### Your objective
Reproduce the entries below exactly, but only from the line containing "End RunExamples." to the line containing "(5 <= length (Split Runs.line_a comma))%nat /\", inclusive.

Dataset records
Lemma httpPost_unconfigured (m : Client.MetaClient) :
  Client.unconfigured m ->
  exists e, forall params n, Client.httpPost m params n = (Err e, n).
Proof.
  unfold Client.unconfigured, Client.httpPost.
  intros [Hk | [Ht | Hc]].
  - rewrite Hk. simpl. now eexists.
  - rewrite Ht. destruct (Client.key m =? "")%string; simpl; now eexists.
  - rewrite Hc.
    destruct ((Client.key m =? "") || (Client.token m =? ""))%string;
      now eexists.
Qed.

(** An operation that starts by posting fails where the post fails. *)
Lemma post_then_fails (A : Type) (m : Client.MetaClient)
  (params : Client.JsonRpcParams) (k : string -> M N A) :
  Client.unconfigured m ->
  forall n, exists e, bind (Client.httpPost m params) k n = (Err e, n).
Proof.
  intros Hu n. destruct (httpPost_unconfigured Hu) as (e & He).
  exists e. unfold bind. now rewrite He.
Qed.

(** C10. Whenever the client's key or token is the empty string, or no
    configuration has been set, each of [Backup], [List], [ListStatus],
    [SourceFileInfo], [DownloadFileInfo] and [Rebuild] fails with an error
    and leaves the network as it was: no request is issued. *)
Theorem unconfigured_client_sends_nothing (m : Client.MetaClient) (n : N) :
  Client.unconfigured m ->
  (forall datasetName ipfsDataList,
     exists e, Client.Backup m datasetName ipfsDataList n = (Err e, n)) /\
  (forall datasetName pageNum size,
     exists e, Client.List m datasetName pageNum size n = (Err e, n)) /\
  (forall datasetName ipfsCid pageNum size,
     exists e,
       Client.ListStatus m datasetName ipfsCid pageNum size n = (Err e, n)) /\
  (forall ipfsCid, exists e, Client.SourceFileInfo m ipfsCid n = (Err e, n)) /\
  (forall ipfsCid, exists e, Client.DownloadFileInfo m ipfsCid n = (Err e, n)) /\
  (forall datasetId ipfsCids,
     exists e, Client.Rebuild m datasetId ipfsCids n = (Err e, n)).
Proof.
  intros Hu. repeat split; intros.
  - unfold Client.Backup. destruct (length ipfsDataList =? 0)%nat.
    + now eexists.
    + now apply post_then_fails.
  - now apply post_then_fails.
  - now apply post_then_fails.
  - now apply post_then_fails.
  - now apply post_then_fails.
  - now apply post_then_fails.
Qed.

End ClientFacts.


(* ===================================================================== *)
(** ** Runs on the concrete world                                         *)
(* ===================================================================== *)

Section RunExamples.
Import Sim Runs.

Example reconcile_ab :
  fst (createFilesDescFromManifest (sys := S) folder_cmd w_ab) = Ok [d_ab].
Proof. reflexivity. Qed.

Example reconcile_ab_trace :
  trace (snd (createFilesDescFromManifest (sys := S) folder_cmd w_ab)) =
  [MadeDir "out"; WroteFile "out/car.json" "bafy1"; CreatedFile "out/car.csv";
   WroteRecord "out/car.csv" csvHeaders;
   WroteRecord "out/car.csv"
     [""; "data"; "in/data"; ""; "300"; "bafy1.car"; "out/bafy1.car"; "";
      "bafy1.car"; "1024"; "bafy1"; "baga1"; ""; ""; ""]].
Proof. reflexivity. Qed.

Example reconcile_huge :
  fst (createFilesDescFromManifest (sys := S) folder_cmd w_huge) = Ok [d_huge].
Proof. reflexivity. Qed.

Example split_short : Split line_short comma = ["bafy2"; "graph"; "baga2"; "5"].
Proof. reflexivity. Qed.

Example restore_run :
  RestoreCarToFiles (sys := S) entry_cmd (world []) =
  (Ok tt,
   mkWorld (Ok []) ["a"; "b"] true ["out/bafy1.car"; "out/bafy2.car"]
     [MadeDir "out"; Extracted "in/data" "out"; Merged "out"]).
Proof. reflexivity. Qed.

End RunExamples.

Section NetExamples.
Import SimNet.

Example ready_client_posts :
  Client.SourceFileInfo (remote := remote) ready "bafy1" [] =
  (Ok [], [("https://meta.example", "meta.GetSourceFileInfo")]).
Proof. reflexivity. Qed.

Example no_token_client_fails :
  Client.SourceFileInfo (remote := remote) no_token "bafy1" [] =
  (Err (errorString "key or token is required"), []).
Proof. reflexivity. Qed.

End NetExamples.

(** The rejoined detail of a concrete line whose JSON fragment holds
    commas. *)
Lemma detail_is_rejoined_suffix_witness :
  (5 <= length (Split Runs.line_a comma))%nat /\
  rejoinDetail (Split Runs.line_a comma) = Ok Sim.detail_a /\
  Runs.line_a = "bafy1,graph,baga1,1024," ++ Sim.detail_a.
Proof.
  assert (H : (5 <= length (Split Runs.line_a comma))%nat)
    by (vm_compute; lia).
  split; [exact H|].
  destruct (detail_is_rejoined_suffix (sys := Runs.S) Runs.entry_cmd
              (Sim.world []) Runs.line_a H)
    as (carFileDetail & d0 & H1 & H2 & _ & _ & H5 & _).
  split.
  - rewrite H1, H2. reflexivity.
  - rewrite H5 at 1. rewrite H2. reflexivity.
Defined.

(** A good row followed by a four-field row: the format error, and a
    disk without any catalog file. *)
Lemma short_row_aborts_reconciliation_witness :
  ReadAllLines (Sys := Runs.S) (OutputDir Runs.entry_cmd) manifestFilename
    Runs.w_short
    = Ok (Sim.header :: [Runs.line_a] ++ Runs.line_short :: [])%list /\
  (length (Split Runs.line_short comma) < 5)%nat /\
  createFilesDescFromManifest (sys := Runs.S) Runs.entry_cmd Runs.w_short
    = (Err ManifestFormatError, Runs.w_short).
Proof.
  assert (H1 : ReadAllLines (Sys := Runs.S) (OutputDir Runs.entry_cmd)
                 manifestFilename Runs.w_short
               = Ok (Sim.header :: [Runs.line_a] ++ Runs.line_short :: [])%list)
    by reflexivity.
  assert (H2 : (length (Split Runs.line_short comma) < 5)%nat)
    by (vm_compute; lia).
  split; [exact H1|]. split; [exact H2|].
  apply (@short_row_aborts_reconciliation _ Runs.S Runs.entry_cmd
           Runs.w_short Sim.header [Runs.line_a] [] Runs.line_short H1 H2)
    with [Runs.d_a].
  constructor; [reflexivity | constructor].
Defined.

### Solution to the exercise
End RunExamples.

Section NetExamples.
Import SimNet.

Example ready_client_posts :
  Client.SourceFileInfo (remote := remote) ready "bafy1" [] =
  (Ok [], [("https://meta.example", "meta.GetSourceFileInfo")]).
Proof. reflexivity. Qed.

Example no_token_client_fails :
  Client.SourceFileInfo (remote := remote) no_token "bafy1" [] =
  (Err (errorString "key or token is required"), []).
Proof. reflexivity. Qed.

End NetExamples.

(** The rejoined detail of a concrete line whose JSON fragment holds
    commas. *)
Lemma detail_is_rejoined_suffix_witness :
  (5 <= length (Split Runs.line_a comma))%nat /\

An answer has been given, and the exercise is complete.